*What the task asks*.
Report every line of the records that contains the word "zeta".

[[ Task material open ]]

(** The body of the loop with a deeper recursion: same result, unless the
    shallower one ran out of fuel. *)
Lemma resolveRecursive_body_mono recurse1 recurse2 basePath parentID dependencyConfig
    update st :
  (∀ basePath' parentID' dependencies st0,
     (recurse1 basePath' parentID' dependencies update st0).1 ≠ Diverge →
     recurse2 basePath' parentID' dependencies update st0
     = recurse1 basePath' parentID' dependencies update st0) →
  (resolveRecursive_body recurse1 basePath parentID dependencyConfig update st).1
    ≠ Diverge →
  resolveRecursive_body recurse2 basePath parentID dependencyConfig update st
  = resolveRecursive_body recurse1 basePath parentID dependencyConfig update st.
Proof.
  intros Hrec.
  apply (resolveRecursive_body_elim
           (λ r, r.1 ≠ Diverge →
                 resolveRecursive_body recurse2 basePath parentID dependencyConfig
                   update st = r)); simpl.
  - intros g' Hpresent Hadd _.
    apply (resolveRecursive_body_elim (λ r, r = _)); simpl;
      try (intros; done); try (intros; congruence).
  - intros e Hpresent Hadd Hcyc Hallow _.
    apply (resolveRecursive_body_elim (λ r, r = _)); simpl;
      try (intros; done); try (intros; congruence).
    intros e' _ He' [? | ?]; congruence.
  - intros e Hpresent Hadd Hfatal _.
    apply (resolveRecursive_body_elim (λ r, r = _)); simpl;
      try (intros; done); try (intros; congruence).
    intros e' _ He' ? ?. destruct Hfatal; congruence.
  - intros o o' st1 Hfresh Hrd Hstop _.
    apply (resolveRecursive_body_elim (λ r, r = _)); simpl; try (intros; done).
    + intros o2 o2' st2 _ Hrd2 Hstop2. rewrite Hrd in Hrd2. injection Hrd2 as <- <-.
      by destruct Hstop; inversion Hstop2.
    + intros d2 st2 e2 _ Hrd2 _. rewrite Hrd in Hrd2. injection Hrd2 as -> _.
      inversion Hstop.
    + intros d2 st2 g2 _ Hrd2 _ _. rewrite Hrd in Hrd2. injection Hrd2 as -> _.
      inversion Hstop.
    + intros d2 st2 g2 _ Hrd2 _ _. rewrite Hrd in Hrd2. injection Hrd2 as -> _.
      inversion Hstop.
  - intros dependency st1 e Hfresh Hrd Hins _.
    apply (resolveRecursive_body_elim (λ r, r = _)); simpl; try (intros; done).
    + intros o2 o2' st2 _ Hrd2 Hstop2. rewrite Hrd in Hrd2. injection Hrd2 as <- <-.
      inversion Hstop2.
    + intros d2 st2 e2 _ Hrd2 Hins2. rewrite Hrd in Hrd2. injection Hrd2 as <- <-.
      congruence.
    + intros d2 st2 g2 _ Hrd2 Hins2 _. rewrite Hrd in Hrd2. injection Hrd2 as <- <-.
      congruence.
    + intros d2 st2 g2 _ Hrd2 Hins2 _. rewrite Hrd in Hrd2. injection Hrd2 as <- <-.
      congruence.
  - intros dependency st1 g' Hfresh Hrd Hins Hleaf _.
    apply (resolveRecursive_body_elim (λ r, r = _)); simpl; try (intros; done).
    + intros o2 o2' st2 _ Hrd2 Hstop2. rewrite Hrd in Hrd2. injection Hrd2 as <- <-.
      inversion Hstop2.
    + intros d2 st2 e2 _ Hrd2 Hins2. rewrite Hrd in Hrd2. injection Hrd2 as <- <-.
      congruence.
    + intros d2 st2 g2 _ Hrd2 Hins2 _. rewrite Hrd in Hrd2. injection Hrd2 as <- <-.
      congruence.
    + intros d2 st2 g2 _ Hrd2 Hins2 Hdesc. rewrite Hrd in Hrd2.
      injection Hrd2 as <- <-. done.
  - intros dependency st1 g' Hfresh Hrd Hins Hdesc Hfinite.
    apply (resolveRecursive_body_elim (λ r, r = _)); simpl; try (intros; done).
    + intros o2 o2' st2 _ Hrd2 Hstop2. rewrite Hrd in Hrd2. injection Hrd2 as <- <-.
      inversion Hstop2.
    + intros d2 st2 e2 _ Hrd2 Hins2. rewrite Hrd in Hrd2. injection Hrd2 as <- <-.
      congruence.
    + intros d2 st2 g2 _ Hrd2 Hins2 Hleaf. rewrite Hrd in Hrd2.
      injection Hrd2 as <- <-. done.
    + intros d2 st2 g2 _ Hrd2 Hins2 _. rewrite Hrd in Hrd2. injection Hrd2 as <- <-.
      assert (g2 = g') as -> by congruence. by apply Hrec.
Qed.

[[ Task material closed ]]
[[ Task material open ]]

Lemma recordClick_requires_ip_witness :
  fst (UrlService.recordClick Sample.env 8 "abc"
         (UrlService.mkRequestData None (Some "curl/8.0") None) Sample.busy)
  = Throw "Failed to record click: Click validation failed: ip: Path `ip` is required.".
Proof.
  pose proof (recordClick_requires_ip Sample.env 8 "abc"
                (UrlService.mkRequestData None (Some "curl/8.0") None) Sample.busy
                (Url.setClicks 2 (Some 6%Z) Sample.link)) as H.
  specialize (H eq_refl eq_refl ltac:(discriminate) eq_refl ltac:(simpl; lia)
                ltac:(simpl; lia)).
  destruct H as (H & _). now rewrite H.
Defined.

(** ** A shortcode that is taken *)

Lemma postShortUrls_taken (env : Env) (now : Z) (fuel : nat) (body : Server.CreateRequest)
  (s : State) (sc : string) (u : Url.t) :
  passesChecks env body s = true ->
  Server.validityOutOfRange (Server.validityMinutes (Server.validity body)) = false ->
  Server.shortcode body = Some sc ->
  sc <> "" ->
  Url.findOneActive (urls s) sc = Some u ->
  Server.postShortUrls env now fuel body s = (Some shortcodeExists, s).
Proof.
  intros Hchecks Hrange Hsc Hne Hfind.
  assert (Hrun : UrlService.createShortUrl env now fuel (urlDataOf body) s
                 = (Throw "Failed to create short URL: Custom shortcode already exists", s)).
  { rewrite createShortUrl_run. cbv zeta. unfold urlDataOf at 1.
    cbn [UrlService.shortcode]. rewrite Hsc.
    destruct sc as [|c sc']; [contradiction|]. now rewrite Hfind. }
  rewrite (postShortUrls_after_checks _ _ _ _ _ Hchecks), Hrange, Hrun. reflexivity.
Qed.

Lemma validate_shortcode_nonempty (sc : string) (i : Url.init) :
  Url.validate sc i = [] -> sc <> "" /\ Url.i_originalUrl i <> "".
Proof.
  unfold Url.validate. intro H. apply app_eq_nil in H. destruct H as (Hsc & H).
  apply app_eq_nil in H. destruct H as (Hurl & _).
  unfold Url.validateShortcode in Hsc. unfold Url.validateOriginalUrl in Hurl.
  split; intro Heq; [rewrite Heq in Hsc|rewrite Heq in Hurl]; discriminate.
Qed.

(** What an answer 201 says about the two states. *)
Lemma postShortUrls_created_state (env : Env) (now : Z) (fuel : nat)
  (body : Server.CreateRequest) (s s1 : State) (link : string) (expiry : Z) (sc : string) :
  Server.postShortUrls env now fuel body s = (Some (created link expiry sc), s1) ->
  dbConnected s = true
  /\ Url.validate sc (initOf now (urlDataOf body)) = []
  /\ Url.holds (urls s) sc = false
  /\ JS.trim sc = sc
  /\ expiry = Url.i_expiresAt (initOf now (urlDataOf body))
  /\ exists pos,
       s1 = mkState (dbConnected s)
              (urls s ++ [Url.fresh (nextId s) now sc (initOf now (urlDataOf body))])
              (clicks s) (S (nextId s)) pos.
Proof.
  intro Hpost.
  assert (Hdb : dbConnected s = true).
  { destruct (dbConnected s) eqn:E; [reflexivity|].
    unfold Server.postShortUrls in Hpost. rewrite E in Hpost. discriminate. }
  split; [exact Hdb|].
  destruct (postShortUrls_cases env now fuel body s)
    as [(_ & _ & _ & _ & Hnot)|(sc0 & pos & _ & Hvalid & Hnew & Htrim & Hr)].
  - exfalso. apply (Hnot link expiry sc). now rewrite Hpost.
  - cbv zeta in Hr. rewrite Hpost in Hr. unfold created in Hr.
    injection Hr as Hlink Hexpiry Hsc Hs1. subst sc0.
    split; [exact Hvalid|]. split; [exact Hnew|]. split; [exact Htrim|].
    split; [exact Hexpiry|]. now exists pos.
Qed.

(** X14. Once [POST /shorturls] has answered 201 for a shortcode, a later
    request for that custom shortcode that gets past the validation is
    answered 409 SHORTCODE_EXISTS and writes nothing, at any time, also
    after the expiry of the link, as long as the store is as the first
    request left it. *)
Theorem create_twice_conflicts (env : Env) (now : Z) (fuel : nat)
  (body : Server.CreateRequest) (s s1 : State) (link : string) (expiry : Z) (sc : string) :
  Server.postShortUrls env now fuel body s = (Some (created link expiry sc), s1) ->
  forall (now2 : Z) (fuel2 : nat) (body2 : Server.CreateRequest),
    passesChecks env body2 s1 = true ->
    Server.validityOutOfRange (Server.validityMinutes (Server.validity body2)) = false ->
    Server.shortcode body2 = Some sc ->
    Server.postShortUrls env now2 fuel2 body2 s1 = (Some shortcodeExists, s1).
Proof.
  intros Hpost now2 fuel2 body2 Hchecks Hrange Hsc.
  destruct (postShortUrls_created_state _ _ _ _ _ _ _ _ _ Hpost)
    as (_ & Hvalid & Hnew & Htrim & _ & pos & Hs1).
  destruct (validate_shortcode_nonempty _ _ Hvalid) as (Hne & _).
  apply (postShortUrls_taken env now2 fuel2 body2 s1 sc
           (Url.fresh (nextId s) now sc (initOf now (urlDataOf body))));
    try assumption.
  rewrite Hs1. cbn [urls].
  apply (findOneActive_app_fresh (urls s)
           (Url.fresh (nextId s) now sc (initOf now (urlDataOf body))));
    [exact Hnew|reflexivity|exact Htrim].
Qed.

[[ Task material closed ]]

*Result*.
  { rewrite createShortUrl_run. cbv zeta. unfold urlDataOf at 1.
  - cbv zeta in Hr. rewrite Hpost in Hr. unfold created in Hr.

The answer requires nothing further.